> _What you need to do_:
Each line below that contains the word "Record" must be copied.

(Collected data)
============================================================

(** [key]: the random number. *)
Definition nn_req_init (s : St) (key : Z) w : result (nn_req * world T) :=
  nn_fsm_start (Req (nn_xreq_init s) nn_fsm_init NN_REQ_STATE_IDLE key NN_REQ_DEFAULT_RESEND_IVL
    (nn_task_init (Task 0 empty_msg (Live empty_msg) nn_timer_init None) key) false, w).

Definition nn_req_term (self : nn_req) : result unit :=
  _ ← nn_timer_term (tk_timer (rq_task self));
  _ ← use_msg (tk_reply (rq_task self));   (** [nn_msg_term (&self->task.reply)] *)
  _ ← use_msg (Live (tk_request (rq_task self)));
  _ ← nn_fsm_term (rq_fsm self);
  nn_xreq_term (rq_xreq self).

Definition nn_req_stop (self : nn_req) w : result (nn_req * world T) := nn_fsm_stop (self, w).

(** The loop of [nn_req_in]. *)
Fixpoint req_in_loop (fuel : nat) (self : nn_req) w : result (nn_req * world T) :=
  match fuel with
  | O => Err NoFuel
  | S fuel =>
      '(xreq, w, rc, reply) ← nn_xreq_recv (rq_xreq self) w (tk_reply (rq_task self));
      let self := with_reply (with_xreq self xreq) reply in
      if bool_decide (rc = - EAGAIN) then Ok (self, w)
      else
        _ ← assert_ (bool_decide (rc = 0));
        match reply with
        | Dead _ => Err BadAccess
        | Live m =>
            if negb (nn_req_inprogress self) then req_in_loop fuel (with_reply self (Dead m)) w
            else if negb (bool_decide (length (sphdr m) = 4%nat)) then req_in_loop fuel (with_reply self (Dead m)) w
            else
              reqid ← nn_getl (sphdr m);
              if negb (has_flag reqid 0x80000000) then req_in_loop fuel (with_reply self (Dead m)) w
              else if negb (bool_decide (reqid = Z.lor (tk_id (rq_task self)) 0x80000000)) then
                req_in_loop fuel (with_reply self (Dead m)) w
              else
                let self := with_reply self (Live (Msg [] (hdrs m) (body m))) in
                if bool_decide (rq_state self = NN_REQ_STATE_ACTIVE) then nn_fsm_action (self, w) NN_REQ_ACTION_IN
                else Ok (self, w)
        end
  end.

============================================================

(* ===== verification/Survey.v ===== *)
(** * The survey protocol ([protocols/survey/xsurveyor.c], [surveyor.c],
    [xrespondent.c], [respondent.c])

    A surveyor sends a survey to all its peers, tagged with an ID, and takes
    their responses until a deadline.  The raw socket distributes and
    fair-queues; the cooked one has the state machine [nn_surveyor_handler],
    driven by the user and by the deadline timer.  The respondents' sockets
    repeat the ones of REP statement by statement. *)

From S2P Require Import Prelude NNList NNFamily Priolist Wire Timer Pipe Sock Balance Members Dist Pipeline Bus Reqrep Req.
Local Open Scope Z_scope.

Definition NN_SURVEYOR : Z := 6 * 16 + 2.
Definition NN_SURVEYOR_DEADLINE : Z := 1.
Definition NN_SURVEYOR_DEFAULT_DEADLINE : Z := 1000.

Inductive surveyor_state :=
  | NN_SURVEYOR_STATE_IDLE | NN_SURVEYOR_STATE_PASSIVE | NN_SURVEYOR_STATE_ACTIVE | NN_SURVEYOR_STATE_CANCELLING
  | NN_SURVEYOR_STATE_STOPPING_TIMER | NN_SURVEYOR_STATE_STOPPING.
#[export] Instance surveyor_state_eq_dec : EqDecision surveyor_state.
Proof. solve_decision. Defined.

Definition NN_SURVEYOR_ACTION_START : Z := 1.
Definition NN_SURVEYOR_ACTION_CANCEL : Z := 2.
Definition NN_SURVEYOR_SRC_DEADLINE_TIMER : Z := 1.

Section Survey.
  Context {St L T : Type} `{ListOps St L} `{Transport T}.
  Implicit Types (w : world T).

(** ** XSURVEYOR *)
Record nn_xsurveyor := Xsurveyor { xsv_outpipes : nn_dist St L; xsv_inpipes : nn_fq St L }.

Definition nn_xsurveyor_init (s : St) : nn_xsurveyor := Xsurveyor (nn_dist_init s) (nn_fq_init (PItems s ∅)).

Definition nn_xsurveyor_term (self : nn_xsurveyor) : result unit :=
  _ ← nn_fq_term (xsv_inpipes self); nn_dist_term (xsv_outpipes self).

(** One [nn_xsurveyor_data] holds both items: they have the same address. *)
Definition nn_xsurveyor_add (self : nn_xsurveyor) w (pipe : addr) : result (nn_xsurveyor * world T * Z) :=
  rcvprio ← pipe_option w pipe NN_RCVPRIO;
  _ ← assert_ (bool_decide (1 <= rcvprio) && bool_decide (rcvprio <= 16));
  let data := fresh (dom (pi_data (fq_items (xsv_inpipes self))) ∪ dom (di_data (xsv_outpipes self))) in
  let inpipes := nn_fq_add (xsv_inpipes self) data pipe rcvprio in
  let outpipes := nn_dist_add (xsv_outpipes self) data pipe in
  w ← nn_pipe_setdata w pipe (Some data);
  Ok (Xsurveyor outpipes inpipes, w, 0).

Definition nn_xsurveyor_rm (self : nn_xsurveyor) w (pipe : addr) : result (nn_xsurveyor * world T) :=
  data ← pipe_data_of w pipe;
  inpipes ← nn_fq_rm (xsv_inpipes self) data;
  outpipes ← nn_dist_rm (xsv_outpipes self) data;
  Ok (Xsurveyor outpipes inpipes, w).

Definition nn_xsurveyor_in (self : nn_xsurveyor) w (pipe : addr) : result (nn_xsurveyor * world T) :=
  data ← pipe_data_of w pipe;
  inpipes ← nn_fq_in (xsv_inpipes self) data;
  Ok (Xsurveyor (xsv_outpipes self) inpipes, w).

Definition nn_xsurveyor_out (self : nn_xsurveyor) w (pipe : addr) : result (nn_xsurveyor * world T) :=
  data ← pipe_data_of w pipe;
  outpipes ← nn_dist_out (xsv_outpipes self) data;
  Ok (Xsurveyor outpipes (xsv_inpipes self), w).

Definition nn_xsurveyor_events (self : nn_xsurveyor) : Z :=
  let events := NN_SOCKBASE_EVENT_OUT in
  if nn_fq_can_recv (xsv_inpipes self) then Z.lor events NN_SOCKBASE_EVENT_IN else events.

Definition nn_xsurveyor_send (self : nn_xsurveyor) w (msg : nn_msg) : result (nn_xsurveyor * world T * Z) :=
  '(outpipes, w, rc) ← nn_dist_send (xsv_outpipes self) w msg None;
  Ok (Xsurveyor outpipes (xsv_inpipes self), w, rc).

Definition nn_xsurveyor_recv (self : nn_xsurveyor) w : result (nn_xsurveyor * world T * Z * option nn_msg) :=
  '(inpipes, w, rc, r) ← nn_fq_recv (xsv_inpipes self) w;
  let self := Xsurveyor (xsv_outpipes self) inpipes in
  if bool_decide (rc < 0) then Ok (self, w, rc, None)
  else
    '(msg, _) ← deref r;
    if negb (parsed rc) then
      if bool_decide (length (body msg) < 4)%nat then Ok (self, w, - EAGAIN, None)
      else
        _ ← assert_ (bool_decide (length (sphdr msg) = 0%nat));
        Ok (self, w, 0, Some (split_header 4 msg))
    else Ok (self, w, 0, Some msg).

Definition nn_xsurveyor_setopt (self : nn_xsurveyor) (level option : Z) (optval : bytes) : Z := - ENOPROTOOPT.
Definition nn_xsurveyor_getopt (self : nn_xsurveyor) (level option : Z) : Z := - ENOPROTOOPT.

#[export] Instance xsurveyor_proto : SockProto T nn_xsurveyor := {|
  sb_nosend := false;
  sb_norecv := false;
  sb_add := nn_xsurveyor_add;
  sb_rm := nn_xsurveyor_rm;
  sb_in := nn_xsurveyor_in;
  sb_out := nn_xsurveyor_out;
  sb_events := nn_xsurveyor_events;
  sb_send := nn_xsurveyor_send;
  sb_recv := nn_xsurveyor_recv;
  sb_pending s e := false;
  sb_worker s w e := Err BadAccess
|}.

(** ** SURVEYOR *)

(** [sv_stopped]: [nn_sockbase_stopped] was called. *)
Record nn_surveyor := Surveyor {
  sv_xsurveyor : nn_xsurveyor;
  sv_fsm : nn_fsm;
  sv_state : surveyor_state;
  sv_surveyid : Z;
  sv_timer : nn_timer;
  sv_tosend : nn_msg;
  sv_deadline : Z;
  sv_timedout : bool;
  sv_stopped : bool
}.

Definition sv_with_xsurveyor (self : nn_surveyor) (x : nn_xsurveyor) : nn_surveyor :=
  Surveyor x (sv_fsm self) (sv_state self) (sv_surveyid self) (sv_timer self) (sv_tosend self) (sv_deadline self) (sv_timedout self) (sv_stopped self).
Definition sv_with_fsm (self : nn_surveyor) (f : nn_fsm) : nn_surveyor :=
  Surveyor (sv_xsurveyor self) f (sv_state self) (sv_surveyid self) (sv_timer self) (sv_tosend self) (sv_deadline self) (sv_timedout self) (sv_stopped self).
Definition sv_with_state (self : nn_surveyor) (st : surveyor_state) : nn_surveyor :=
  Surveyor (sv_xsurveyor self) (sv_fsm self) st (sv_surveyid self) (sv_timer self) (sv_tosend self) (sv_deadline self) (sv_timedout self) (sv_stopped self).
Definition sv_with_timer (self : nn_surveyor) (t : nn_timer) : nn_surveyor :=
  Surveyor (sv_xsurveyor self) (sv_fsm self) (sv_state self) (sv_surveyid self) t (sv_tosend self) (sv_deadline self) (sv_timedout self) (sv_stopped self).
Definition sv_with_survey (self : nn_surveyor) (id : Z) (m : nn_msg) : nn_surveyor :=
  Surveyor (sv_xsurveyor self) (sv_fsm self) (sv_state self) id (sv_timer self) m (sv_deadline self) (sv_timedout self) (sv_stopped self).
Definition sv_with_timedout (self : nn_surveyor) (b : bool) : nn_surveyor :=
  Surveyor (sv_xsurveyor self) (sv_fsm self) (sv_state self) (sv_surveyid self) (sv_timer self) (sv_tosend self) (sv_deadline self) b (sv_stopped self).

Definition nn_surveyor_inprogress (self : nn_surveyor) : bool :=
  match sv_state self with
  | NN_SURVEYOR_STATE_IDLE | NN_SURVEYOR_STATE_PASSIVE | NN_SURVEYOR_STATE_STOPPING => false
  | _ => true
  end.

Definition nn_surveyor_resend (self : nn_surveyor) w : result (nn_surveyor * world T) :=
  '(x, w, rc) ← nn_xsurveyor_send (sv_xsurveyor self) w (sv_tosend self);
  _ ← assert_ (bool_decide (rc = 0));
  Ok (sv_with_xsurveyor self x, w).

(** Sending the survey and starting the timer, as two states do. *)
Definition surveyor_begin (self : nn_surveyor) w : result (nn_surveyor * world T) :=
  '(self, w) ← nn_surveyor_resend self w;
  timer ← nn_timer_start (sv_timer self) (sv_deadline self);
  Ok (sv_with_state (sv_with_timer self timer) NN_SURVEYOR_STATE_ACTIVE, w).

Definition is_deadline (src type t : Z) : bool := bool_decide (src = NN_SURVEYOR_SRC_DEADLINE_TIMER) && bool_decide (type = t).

============================================================

> _Solution to this task_:
Record nn_xsurveyor := Xsurveyor { xsv_outpipes : nn_dist St L; xsv_inpipes : nn_fq St L }.
Record nn_surveyor := Surveyor {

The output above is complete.